CANADIEN : LE TRAVAIL, C’EST LA SANTé

Le baromètre à l’aune duquel est jugé le Canadien par la direction ces jours-ci n’est pas très élevé… et pour cause.

Non pas que les grands patrons ne croient pas en leur équipe, simplement qu’ils constatent, comme n’importe quel observateur de la chose, que les joueurs partent d’un peu plus loin que ce qu’ils avaient prévu.

Dans ce contexte, toutes les victoires sont accueillies avec un petit soupir de soulagement, comme celle acquise par le Canadien mercredi soir, à Columbus, par la marque de 4-3 en prolongation contre les Blue Jackets.

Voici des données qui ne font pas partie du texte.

Lemma starts_with_app (pat s : jsstring) :
  starts_with pat s = true -> exists rest, s = pat ++ rest.
Proof.
  revert s. induction pat as [|p pat IH]; intros s H.
  - exists s. reflexivity.
  - destruct s as [|c s]; [discriminate|]. cbn [starts_with] in H.
    apply andb_prop in H as [Hc Hs]. apply N.eqb_eq in Hc. subst c.
    destruct (IH s Hs) as [rest ->]. exists rest. reflexivity.
Qed.

Lemma includes_In (pat s : jsstring) (c : N) :
  includes pat s = true -> In c pat -> In c s.
Proof.
  induction s as [|d s IH]; cbn [includes]; intros H Hc.
  - destruct pat; [contradiction|discriminate].
  - apply orb_prop in H as [H|H].
    + apply starts_with_app in H as [rest ->]. apply in_or_app. auto.
    + right. apply IH; assumption.
Qed.

Lemma replace_all_absent (pat rep s : jsstring) :
  includes pat s = false -> replace_all pat rep 0 s = s.
Proof.
  induction s as [|c s IH]; [reflexivity|].
  cbn [includes replace_all]. intro H.
  apply orb_false_iff in H as [H1 H2]. rewrite H1, (IH H2). reflexivity.
Qed.

Lemma egyptian_is_arabic (text : jsstring) :
  egyptianPattern text = true -> test arabicLetter text = true.
Proof.
  unfold egyptianPattern, test. intro H. apply existsb_exists.
  repeat (apply orb_prop in H as [H|H]).
  - exists 0x0643. split; [|reflexivity]. apply (includes_In _ _ _ H). cbn. auto.
  - exists 0x0647. split; [|reflexivity]. apply (includes_In _ _ _ H). cbn. tauto.
  - exists 0x062A. split; [|reflexivity]. apply (includes_In _ _ _ H). cbn. auto.
  - exists 0x062E. split; [|reflexivity]. apply (includes_In _ _ _ H). cbn. auto.
  - exists 0x064A. split; [|reflexivity]. apply (includes_In _ _ _ H). cbn. auto.
Qed.

End DialectFacts.

(** X8.  getVoiceSettings answers nova and tts-1-hd for every text.  The
    speed is 1.2 when the text contains one of the five Egyptian phrases,
    0.85 when it contains an Arabic letter (U+0600..U+06FF or
    U+0750..U+077F) but none of the phrases, and 1.0 exactly when it
    contains no such letter: a text with an Egyptian phrase always contains
    one, so the Egyptian test only takes effect because it comes first. *)
Theorem getVoiceSettings_cases (text : jsstring) :
  let r := ArabicText.getVoiceSettings text in
  ArabicText.vs_voice r = nova
  /\ ArabicText.vs_model r = ArabicText.tts_1_hd
  /\ (ArabicText.egyptianPattern text = true ->
      test ArabicText.arabicLetter text = true)
  /\ ArabicText.vs_speed r
     = (if ArabicText.egyptianPattern text then 12 # 10
        else if test ArabicText.arabicLetter text then 85 # 100
        else 1)%Q
  /\ (ArabicText.vs_speed r = 1%Q
      <-> test ArabicText.arabicLetter text = false).
Proof.
  cbv zeta. unfold ArabicText.getVoiceSettings.
  pose proof (egyptian_is_arabic text) as Hea.
  destruct (ArabicText.egyptianPattern text) eqn:E1;
    [rewrite (Hea eq_refl)|destruct (test ArabicText.arabicLetter text) eqn:E2];
    cbn; repeat split; try reflexivity; try assumption;
    try discriminate; intro H; try discriminate; try reflexivity.
Qed.

(** X9.  The Egyptian dialect of processArabicText differs from the default
    one only through the three formal phrases: when none of them occurs in
    the processed text, both dialects give the same string. *)
Theorem egyptian_dialect_without_formal_phrases (text : jsstring) :
  ArabicText.includes ArabicText.kayfa_haluk (processArabicText text) = false ->
  ArabicText.includes ArabicText.madha_tafal (processArabicText text) = false ->
  ArabicText.includes ArabicText.shukran (processArabicText text) = false ->
  ArabicText.processArabicText_dialect text ArabicText.egyptian
  = ArabicText.processArabicText_dialect text ArabicText.arabic.
Proof.
  intros H1 H2 H3. unfold ArabicText.processArabicText_dialect. cbv zeta.
  rewrite (replace_all_absent _ _ _ H1), (replace_all_absent _ _ _ H2).
  apply (replace_all_absent _ _ _ H3).
Qed.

Nick Suzuki, Cole Caufield, Emil Heineman et Juraj Slafkovsky ont tous touché la cible et, dans le cas du Slovaque particulièrement, ont pu retrouver, ne serait-ce que momentanément, ce sourire que la défaite et l’inconstance avaient chassé récemment.

On pourrait disserter longuement des raisons qui expliquent cet apparent recul du CH en ce début de saison par rapport à la fin de l’année dernière. La jeunesse et le manque de maturité, le départ de vétérans, une stagnation dans la progression de certains espoirs : voilà des explications qui se valent, dont on peut débattre.

Or, ce qui rebutait Martin St-Louis et, l’on imagine, Kent Hughes et Jeff Gorton, ce que l’entraîneur qualifiait dans les dernières semaines d’inacceptable, c’était ce manque d’effort, cette hébétude dans l’adversité.

Mercredi, l’équipe a travaillé. Quand les Jackets ont ouvert la marque en première période, le CH a travaillé… et il a créé l’égalité quatre minutes plus tard. Quand Yegor Chinakhov a porté le compte à 2-1 pour Columbus au deuxième vingt, le CH a travaillé… et créé l’égalité deux minutes plus tard.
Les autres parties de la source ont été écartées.